Now that Easter's over and book proposal's turned in, I've had a little bit more time to write for The Singles Jukebox, the extraordinary site that discovered both Gotye and Carly Rae Jepsen before you (or I) did.
Le bien:
fun. - "Some Nights":
About two thirds of the way through, right after Nate Ruess gets sucked into his nephew’s eyes and flips into his little Autotune cadenza, I realize I have no idea what or who this piece of music stands for. It builds a stadium singalong out of insular incoherence, like the verses of Queen’s “We Are the Champions” only even more embarrassing. Who wants to sing along to a 7th grade notebook line like “What do I stand for?” Especially around other people?
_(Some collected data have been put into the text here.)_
Lemma order_by_permutation :
  forall l, Permutation (Sqlite.order_by_updated_at_desc l) l.
Proof.
  induction l as [|r l IH]; simpl; [constructor|].
  rewrite place_permutation. now constructor.
Qed.

Lemma order_by_sorted :
  forall l, StronglySorted newer_first (Sqlite.order_by_updated_at_desc l).
Proof.
  induction l as [|r l IH]; simpl; [constructor | now apply place_sorted].
Qed.

(** C9: every save, first or later, writes the clock reading into
    [updated_at] of the row it saves, and [get_notes_from_db] lists every
    row once, (id, title) each, in descending order of [updated_at] and of
    nothing else. *)
Theorem saves_stamp_and_listing_orders :
  (forall t body img fmt now d,
      exists r,
        notes (save_note_to_db t body img fmt now d) = notes d ++ [r] /\
        title r = t /\ content r = body /\ updated_at r = now) /\
  (forall id t body img fmt now d,
      map note_id (notes (update_note_in_db id t body img fmt now d))
        = map note_id (notes d) /\
      forall r,
        In r (notes (update_note_in_db id t body img fmt now d)) ->
        (note_id r = id -> title r = t /\ content r = body /\
                           updated_at r = now) /\
        (note_id r <> id -> In r (notes d))) /\
  (forall d,
      exists l,
        Permutation l (notes d) /\
        StronglySorted newer_first l /\
        get_notes_from_db d = map (fun r => (note_id r, title r)) l).
Proof.
  split; [|split].
  - intros. eexists. split; [reflexivity|]. simpl. auto.
  - intros id t body img fmt now d. simpl. split.
    + rewrite map_map. apply map_ext_in. intros r _.
      destruct (note_id r =? id)%Z; reflexivity.
    + intros r Hr. apply in_map_iff in Hr. destruct Hr as (r0 & <- & Hin).
      destruct (note_id r0 =? id)%Z eqn:E; simpl.
      * apply Z.eqb_eq in E. split; [auto | congruence].
      * apply Z.eqb_neq in E. split; [congruence | auto].
  - intros d. exists (Sqlite.order_by_updated_at_desc (notes d)).
    split; [apply order_by_permutation|].
    split; [apply order_by_sorted | reflexivity].
Qed.
(** The closure [setName] of [NewResource], applied to the addressable
    struct [v]: set [.Name] from the resource identity.  The argument of
    [Set] is evaluated, and aborts on a nil pointer, before [Set] runs. *)
Definition setName (resourceID : option cloud.ResourceID) (v : Value)
  : result Value :=
  match Type_FieldByName (typ v) "Name" with
  | Panicked p => Panicked p
  | Returned None => Returned v
  | Returned (Some ft) =>
      if bool_decide (kind ft ≠ KString) then Returned v
      else
        match Value_FieldByName v "Name" with
        | None => Panicked (PanicMessage "type does not have .Name (*reflect.rtype)")
        | Some _ =>
            match Key_Name resourceID with
            | None => Panicked PanicNilDereference
            | Some name => Value_SetField v "Name" (ValueOf_string name)
            end
        end
  end.

(** [NewResource[GA, Alpha, Beta](resourceID, typeTrait)].  The type
    arguments are explicit; the function has a single result, the resource,
    and no error result.  [resourceID] is a pointer, [None] when nil. *)
Definition NewResource (GA Alpha Beta : GoType)
  (resourceID : option cloud.ResourceID) (typeTrait : option TypeTrait)
  : result resource :=
  let typeTrait :=
    match typeTrait with
    | None => BaseTypeTrait
    | Some t => t
    end in
  let obj :=
    {| copierOptions := []; typeTrait := typeTrait;
       ga := Zero GA; alpha := Zero Alpha; beta := Zero Beta;
       resourceID := resourceID;
       errors := fun _ => {| missingFields := [] |} |} in
  match setName resourceID (ga obj) with
  | Panicked p => Panicked p
  | Returned v =>
      let obj := set_ga v obj in
      match setName resourceID (alpha obj) with
      | Panicked p => Panicked p
      | Returned v =>
          let obj := set_alpha v obj in
          match setName resourceID (beta obj) with
          | Panicked p => Panicked p
          | Returned v => Returned (set_beta v obj)
          end
      end
  end.

(** *** [postAccess] *)

Definition postAccessSkipValidation : Z := Z.shiftl 1 0.

(** The local struct [convert] of [postAccess]: the destination pointer,
    the closure over the resource that runs the hook, and the pointer to
    the slot of the error table. *)
Record convert := {
  dest : Version;
  copyHelper : resource → resource * option error;
  errors_slot : ConversionContext
}.

(** Run a hook of the trait on the fields [&u.d] and [&u.s]. *)
Definition call_hook
  (hook : TypeTrait → Value → Value → Value * option error)
  (d s : Version) (u : resource) : resource * option error :=
  let '(v, err) := hook (typeTrait u) (load u d) (load u s) in
  (store d v u, err).

(** The [switch srcVer] of [postAccess]: the source pointer and the two
    conversions, in the order they are appended. *)
Definition conversions (srcVer : Version) : Version * list convert :=
  match srcVer with
  | VersionGA =>
      (VersionGA,
       [ {| dest := VersionAlpha;
            copyHelper := call_hook CopyHelperGAtoAlpha VersionAlpha VersionGA;
            errors_slot := GAToAlphaConversion |};
         {| dest := VersionBeta;
            copyHelper := call_hook CopyHelperGAtoBeta VersionBeta VersionGA;
            errors_slot := GAToBetaConversion |} ])
  | VersionAlpha =>
      (VersionAlpha,
       [ {| dest := VersionGA;
            copyHelper := call_hook CopyHelperAlphaToGA VersionGA VersionAlpha;
            errors_slot := AlphaToGAConversion |};
         {| dest := VersionBeta;
            copyHelper := call_hook CopyHelperAlphaToBeta VersionBeta VersionAlpha;
            errors_slot := AlphaToBetaConversion |} ])
  | VersionBeta =>
      (VersionBeta,
       [ {| dest := VersionGA;
            copyHelper := call_hook CopyHelperBetaToGA VersionGA VersionBeta;
            errors_slot := BetaToGAConversion |};
         {| dest := VersionAlpha;
            copyHelper := call_hook CopyHelperBetaToAlpha VersionAlpha VersionBeta;
            errors_slot := BetaToAlphaConversion |} ])
  end.

(** One iteration of the loop over the conversions: copy, hook, then the
    assignment [conv.errors.missingFields = c.missing].  The right
    component is [Some] when the iteration returns from [postAccess]. *)
Definition convert_step (src : Version) (conv : convert) (u : resource)
  : resource * option error :=
  let '(d, missing, err) :=
    copier_do (copierOptions u) (load u (dest conv)) (load u src) in
  let u := store (dest conv) d u in
  match err with
  | Some e => (u, Some e)
  | None =>
      let '(u, err) := copyHelper conv u in
      match err with
      | Some e => (u, Some e)
      | None =>
          (set_errors (<[errors_slot conv := {| missingFields := missing |}]> (errors u)) u,
           None)
      end
  end.

(** [for _, conv := range conversions { ... }; return nil]. *)
Fixpoint convert_loop (src : Version) (convs : list convert) (u : resource)
  : resource * option error :=
  match convs with
  | [] => (u, None)
  | conv :: rest =>
      match convert_step src conv u with
      | (u, Some e) => (u, Some e)
      | (u, None) => convert_loop src rest u
      end
  end.

Definition postAccess (srcVer : Version) (flags : Z) (u : resource)
  : resource * option error :=
  let '(src, convs) := conversions srcVer in
  if bool_decide (Z.land flags postAccessSkipValidation = 0%Z) then
    match checkPostAccess (TypeTrait_FieldTraits (typeTrait u) srcVer) (load u src) with
    | Some err => (u, Some err)
    | None => convert_loop src convs u
    end
  else convert_loop src convs u.

(** *** [Access], [AccessAlpha], [AccessBeta] *)

Definition Access (f : Value → Value) (u : resource) : resource * option error :=
  postAccess VersionGA 0 (set_ga (f (ga u)) u).

Definition AccessAlpha (f : Value → Value) (u : resource) : resource * option error :=
  postAccess VersionAlpha 0 (set_alpha (f (alpha u)) u).

Definition AccessBeta (f : Value → Value) (u : resource) : resource * option error :=
  postAccess VersionBeta 0 (set_beta (f (beta u)) u).

(** *** [ToGA], [ToAlpha], [ToBeta] *)

(** The two nested loops shared by the three methods: for each context in
    order, append one tagged entry per recorded missing field. *)
Definition collect (ccs : list ConversionContext) (u : resource)
  : ConversionError :=
  {| MissingFields :=
       foldl (fun errs cc =>
                foldl (fun errs mf =>
                         (errs ++ [ {| mfContext := cc;
                                       mfPath := mcPath mf;
                                       mfValue := mcValue mf |} ])%list)
                      errs (missingFields (errors u cc)))
             [] ccs |}.

Definition ToGA (u : resource) : Value * option error :=
  let errs := collect [AlphaToGAConversion; BetaToGAConversion] u in
  if hasErr errs then (ga u, Some (ConversionErr errs)) else (ga u, None).

Definition ToAlpha (u : resource) : Value * option error :=
  let errs := collect [GAToAlphaConversion; BetaToAlphaConversion] u in
  if hasErr errs then (alpha u, Some (ConversionErr errs)) else (alpha u, None).

Definition ToBeta (u : resource) : Value * option error :=
  let errs := collect [GAToBetaConversion; AlphaToBetaConversion] u in
  if hasErr errs then (beta u, Some (ConversionErr errs)) else (beta u, None).

(** *** [ImpliedVersion] *)

Definition indeterminant (gaErr alphaErr betaErr : option error) : error :=
  errorString
    ("indeterminant version (ga=" +:+ Sprint_error gaErr +:+
     ", alpha=" +:+ Sprint_error alphaErr +:+
     ", beta=" +:+ Sprint_error betaErr +:+ ")").

Definition ImpliedVersion (u : resource) : Version * option error :=
  let gaErr := (ToGA u).2 in
  let alphaErr := (ToAlpha u).2 in
  let betaErr := (ToBeta u).2 in
  match gaErr, alphaErr, betaErr with
  | None, None, None => (VersionGA, None)
  | Some _, None, Some _ => (VersionAlpha, None)
  | Some _, Some _, None => (VersionBeta, None)
  | _, _, _ => (VersionGA, Some (indeterminant gaErr alphaErr betaErr))
  end.

(** *** [Set], [SetAlpha], [SetBeta] *)

Definition Set_ (src : Value) (u : resource) : resource * option error :=
  let '(d, _, err) := copier_do (copierOptions u) (ga u) src in
  let u := set_ga d u in
  match err with
  | Some e => (u, Some e)
  | None => postAccess VersionGA postAccessSkipValidation u
  end.

Definition SetAlpha (src : Value) (u : resource) : resource * option error :=
  let '(d, _, err) := copier_do (copierOptions u) (alpha u) src in
  let u := set_alpha d u in
  match err with
  | Some e => (u, Some e)
  | None => postAccess VersionAlpha postAccessSkipValidation u
  end.

Definition SetBeta (src : Value) (u : resource) : resource * option error :=
  let '(d, _, err) := copier_do (copierOptions u) (beta u) src in
  let u := set_beta d u in
  match err with
  | Some e => (u, Some e)
  | None => postAccess VersionBeta postAccessSkipValidation u
  end.

(** *** [Freeze] *)

(** The struct [frozenResource]: the resource it points to, as [Freeze]
    left it, and the version chosen. *)
Record frozenResource := { x : resource; ver : Version }.

(** [fillNullAndForceSend(u.typeTrait.FieldTraits(v), &u.<v>)]. *)
Definition fill (v : Version) (u : resource) : resource * option error :=
  let '(d, err) :=
    fillNullAndForceSend (TypeTrait_FieldTraits (typeTrait u) v) (load u v) in
  (store v d u, err).

Definition Freeze (u : resource)
  : resource * (option frozenResource * option error) :=
  match ImpliedVersion u with
  | (_, Some err) => (u, (None, Some err))
  | (ver, None) =>
      match (if bool_decide (ver ≠ VersionGA) then fill VersionGA u else (u, None)) with
      | (u, Some err) => (u, (None, Some err))
      | (u, None) =>
          match (if bool_decide (ver ≠ VersionAlpha) then fill VersionAlpha u else (u, None)) with
          | (u, Some err) => (u, (None, Some err))
          | (u, None) =>
              match (if bool_decide (ver ≠ VersionBeta) then fill VersionBeta u else (u, None)) with
              | (u, Some err) => (u, (None, Some err))
              | (u, None) => (u, (Some {| x := u; ver := ver |}, None))
              end
          end
      end
  end.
All this business about martyrs in beds and lips building castles is icky icky icky, “jack my style” is Train-unforgiveable, and this guy can’t expect us to care about his sister if we only just met her. But, yes, this is a singalong, if only because I’m sure I’ll be singing along to it the rest of the year. If anything, the glorious drums and guitar ostinato and Ladysmith Black fun.bazo voices make me wanna get to the bottom of Nate’s narcissism, surely an impossible task, but more exciting for that.
[8]
Eric Church - "Springsteen":
“Every time I think of you, I always catch my breath” … that’d make a lot more sense, but this song isn’t about that song. “That song” — the one that means freedom, lust, masculinity, tattoos, a Jeep, amateur astronomy, and a girl not wanting Eric to go — seems to be “Born In the USA,” which isn’t necessarily weirder than “Jack and Diane” for Kenny Chesney or “Sweet Home Alabama” for Kid Rock. Guitar sounds and unnamed drummers evoke what they will and who can understand the connections? Eric doesn’t try, just as he avoids forcing his specific reverie onto his listeners, sneaking the name of the song into the second verse. As an audio madeleine, “Born In the USA” would seem incongruous to most people, but “Springsteen” the song doesn’t even have to be about Springsteen, really, or sound like him — he’s just big and mythical enough to fade into the scenery of a song whose real subject is a night when every listener was seventeen.
[8]
Santigold - "Big Mouth":
Why are you so petrified of silence, Big Mouth? Here, can you handle this? (Cue wordless vocal fx building to EXCRUCIATING LOUDNESS YAWP!) Tick tock tock that shit nonstop — you’re such a shit talker, RUN! yaMOUTH! MORE! THANANYONEI’VEEVERKNOWN! You’re everywhere I go, thinkin’ that you know, O Big Mouth, Big Mouth, mymymy you’ve said enough. You talk too much; you even worry my pet! (Cue wordless chirps and shrieks.) GaGaGa all slighty off; not me, I’ll take the loss, I’ll never talk again, you’ve left me speechless, so speechle-ye-ye-yes. (Boobooboo, boobooboo, boobooboo, boobooboo…) Hey, um, Big Mouth… why you so speechless?
[9]
Le mal:
Kanye ft. Khaled - "Theraflu":
DJ Pharris! Hometown! Power 92 is way better than WGCI! That said, best case this is Kanye feathering his nest, worst case it’s Kanye as immaculately self-absorbed cat obsessing over the minutiae of his own asshole(ry). I will not give a definitive answer because that’d require listening to it again.
[3]
et le mot juste:
Teedra Moses ft. Wale - "Another LuvR":
Nexuses of meaning are embedded in Mickey Bass’s 1973 bassline and its use in hip-hop, and someone should explore them thoroughly. They could examine whether A Tribe Called Quest’s ‘91 “Excursions” now signifies the same elder statesman classiness as Art Blakey’s “A Chant for Bu”, if indeed that’s what Blakey signified for Tribe. (Yes — but that’s not all he signified.) Or how by looping just the first two chords, which happen to have the same relationship as Miles Davis’s “So What” chords, Tribe showed how modal jazz anticipated such loops back in ‘59. Or how the mystical connotations of the “Chant” rub shoulders with the practical, both in Blakey’s famous work ethic and in Q-Tip’s punchline, “If you got the money, Quest is for the bookin’.” This song won’t be a very big part of the story. Moses hands us all these possibilities on a platter and then floats off to worry about something else.